Il 2019 – con il commissariamento affidato al “forestiero” Giustini e non al nuovo presidente della Giunta regionale Toma – appare come un anno singolare, ancora di più del 2013, con la spesa che schizza a 730 milioni ed il divario tra la spesa ed il finanziamento che sale addirittura a 117 milioni. Il bilancio consolidato 2019 del SSR è stato approvato soltanto l’11 marzo 2021 (decreto commissario ad acta n. 35), perché commissario, Tavolo tecnico e strutture ministeriali hanno contestato l’iscrizione agli accantonamenti per rischi (che rientrano tra i costi operativi) di 39,6 milioni a copertura di penali ed interessi afferenti al mancato pagamento di uno “storico” debito con l’INPS di 47,2 milioni, che però riguarda la Regione Molise, non il SSR. Più in generale, gli accantonamenti per rischi sono cresciuti di 60,1 milioni rispetto al 2018; inoltre, il saldo dei proventi ed oneri straordinari, che nel 2018 era stato positivo per 18,9 milioni, nel 2019 è diventato negativo per 8,4 milioni, peggiorando così i conti di ulteriori 27,3 milioni rispetto al 2018. Senza queste contabilizzazioni particolari, la spesa di CE 2019 sarebbe stata di 643 milioni, praticamente la stessa del 2018.

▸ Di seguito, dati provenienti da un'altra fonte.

Definition MagicLinkEmail (verifyURL locale country userAgent : string) : string * string * string :=
  if HasPrefix locale "de" then
    ("Dein Anmeldelink fur Pulse Pager",
     "Klicke auf den Link, um dich bei Pulse Pager anzumelden:" +:+ nl +:+ nl +:+ verifyURL +:+ nl +:+ nl +:+
     "Dieser Link ist 15 Minuten gultig und kann nur einmal verwendet werden. Wenn du das nicht warst, ignoriere diese E-Mail." +:+ nl,
     RenderEmailHTML (mkContent "Dein Anmeldelink fur Pulse Pager" None "Bei Pulse Pager anmelden"
       "Klicke auf den Button, um dich bei Pulse Pager anzumelden." (signInRows country userAgent "Angefordert von" "Gerat" "Unbekannt")
       (Some (mkButton "Anmelden" verifyURL))
       "Dieser Link ist 15 Minuten gultig und kann nur einmal verwendet werden. Wenn du das nicht warst, ignoriere diese E-Mail." None
       "Aus Sicherheitsgrunden gib diesen Link niemals weiter."))
  else if HasPrefix locale "es" then
    ("Tu enlace para iniciar sesion en Pulse Pager",
     "Haz clic en el enlace para iniciar sesion en Pulse Pager:" +:+ nl +:+ nl +:+ verifyURL +:+ nl +:+ nl +:+
     "Este enlace es valido durante 15 minutos y solo se puede usar una vez. Si no fuiste tu, ignora este correo." +:+ nl,
     RenderEmailHTML (mkContent "Tu enlace para iniciar sesion en Pulse Pager" None "Inicia sesion en Pulse Pager"
       "Haz clic en el boton para iniciar sesion en Pulse Pager." (signInRows country userAgent "Solicitado desde" "Dispositivo" "Desconocido")
       (Some (mkButton "Iniciar sesion" verifyURL))
       "Este enlace es valido durante 15 minutos y solo se puede usar una vez. Si no fuiste tu, ignora este correo." None
       "Por seguridad, nunca compartas este enlace con nadie."))
  else
    ("Your Pulse Pager sign-in link",
     "Click the link to sign in to Pulse Pager:" +:+ nl +:+ nl +:+ verifyURL +:+ nl +:+ nl +:+
     "This link is valid for 15 minutes and can only be used once. If this wasn't you, you can ignore this email." +:+ nl,
     RenderEmailHTML (mkContent "Your Pulse Pager sign-in link" None "Sign in to Pulse Pager"
       "Click the button below to sign in to Pulse Pager." (signInRows country userAgent "Requested from" "Device" "Unknown")
       (Some (mkButton "Sign in" verifyURL))
       "This link is valid for 15 minutes and can only be used once. If this wasn't you, you can ignore this email." None
       "For your security, never share this link with anyone.")).
End emails.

Le norme nazionali per il risanamento dei SSR hanno un vizio d’origine: esse sono centrate sul recupero dell’equilibrio economico, mentre i servizi sanitari ai cittadini sono relegati in secondo piano, limitatamente alla salvaguardia dei cosiddetti livelli essenziali di assistenza (LEA). Il paradigma andrebbe invece ribaltato, ponendo al primo posto le esigenze sanitarie e subordinando ad esse gli equilibri economici, pur consapevoli dell’importanza di una gestione efficiente ed appropriata, che valorizzi gli investimenti nella salute e non alimenti gli sprechi. Peraltro è incerta la precisione estimativa dei LEA. Fino al 2019 sono stati calcolati attraverso una “griglia” di 33 indicatori, che per raggiungere la sufficienza dovevano totalizzare 160 punti. Per migliorarne la capacità estimativa; dal 2020 sono in vigore i nuovi LEA, basati su una griglia più articolata, con punteggi in centesimi, dove 60/100 indica la sufficienza, su tre aree: prevenzione, distrettuale, ospedaliera.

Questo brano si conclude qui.